Your answer must hold only the lines below from the line containing "then Dict.keys d" through the line containing "intros x Hx [E'|[]]. subst x.", each reproduced exactly.

◆ Data under study
..............................

Lemma dict_keys_set d k v :
  Dict.keys (Dict.__setitem__ d k v)
  = if existsb (String.eqb k) (Dict.keys d) then Dict.keys d
    else (Dict.keys d ++ [k])%list.
Proof.
  unfold Dict.keys. induction d as [|[k0 w] d IH]; cbn; [reflexivity|].
  rewrite (String.eqb_sym k k0).
  destruct (String.eqb_spec k0 k) as [->|N]; cbn; [reflexivity|].
  rewrite IH. destruct (existsb _ _); reflexivity.
Qed.

(** X6.  After [d.k = v], [__getattr__] returns [v] for [k] and what it
    did before for every other key; the keys stay without repetition. *)
Theorem dict_setattr_getattr {S} d k v k' :
  @Dict.__getattr__ S (Dict.__setattr__ d k v) k'
  = (if String.eqb k k' then ret v else Dict.__getattr__ d k')
  /\ (NoDup (Dict.keys d) -> NoDup (Dict.keys (Dict.__setattr__ d k v))).
Proof.
  split.
  - unfold Dict.__getattr__, Dict.__setattr__. rewrite dict_get_set.
    destruct (String.eqb k k'); reflexivity.
  - intros N. unfold Dict.__setattr__. rewrite dict_keys_set.
    destruct (existsb _ _) eqn:E; [assumption|].
    apply NoDup_app; [assumption|repeat constructor; intros []|].
    intros x Hx [E'|[]]. subst x.
    assert (existsb (String.eqb k) (Dict.keys d) = true); [|congruence].
    apply existsb_exists. exists k. split; [assumption|apply String.eqb_refl].
Qed.

Lemma dict_fold_other (l : list (string * value)) : forall d k,
  ~ In k (map fst l) ->
  Dict.__getitem__
    (fold_left (fun self kv => Dict.__setitem__ self (fst kv) (snd kv)) l d) k
  = Dict.__getitem__ d k.
Proof.
  induction l as [|[k0 v0] l IH]; intros d k N; cbn; [reflexivity|].
  rewrite IH by (intros H; apply N; right; exact H).
  rewrite dict_get_set. cbn.
  destruct (String.eqb_spec k0 k) as [->|]; [|reflexivity].
  exfalso. apply N. left. reflexivity.
Qed.

(** X7.  [Dict(names, values, kw)] pairs names with values up to the shorter
    of the two: for a key that is neither in [kw] nor among the first
    [len(values)] names, [__getattr__] raises, and what it raises is
    TypeError, not AttributeError. *)
Theorem dict_init_missing_key {S} names values kw k :
  ~ In k (firstn (List.length values) names) ->
  Dict.__getitem__ kw k = None ->
  @Dict.__getattr__ S (Dict.__init__ names values kw) k = raise TypeError.
Proof.
  intros N K. unfold Dict.__getattr__, Dict.__init__.
  rewrite dict_fold_other, K; [reflexivity|].
  intros H. apply N. clear - H.
  revert values H. induction names as [|n names IH]; intros [|v values] H;
    cbn in *; try contradiction.
  destruct H as [H|H]; [left; exact H|right; apply IH; exact H].
Qed.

..............................

◆ Solution for this task
  = if existsb (String.eqb k) (Dict.keys d) then Dict.keys d
    else (Dict.keys d ++ [k])%list.
Proof.
  unfold Dict.keys. induction d as [|[k0 w] d IH]; cbn; [reflexivity|].
  rewrite (String.eqb_sym k k0).
  destruct (String.eqb_spec k0 k) as [->|N]; cbn; [reflexivity|].
  rewrite IH. destruct (existsb _ _); reflexivity.
Qed.

(** X6.  After [d.k = v], [__getattr__] returns [v] for [k] and what it
    did before for every other key; the keys stay without repetition. *)
Theorem dict_setattr_getattr {S} d k v k' :
  @Dict.__getattr__ S (Dict.__setattr__ d k v) k'
  = (if String.eqb k k' then ret v else Dict.__getattr__ d k')
  /\ (NoDup (Dict.keys d) -> NoDup (Dict.keys (Dict.__setattr__ d k v))).
Proof.
  split.
  - unfold Dict.__getattr__, Dict.__setattr__. rewrite dict_get_set.
    destruct (String.eqb k k'); reflexivity.
  - intros N. unfold Dict.__setattr__. rewrite dict_keys_set.
    destruct (existsb _ _) eqn:E; [assumption|].
    apply NoDup_app; [assumption|repeat constructor; intros []|].
    intros x Hx [E'|[]]. subst x.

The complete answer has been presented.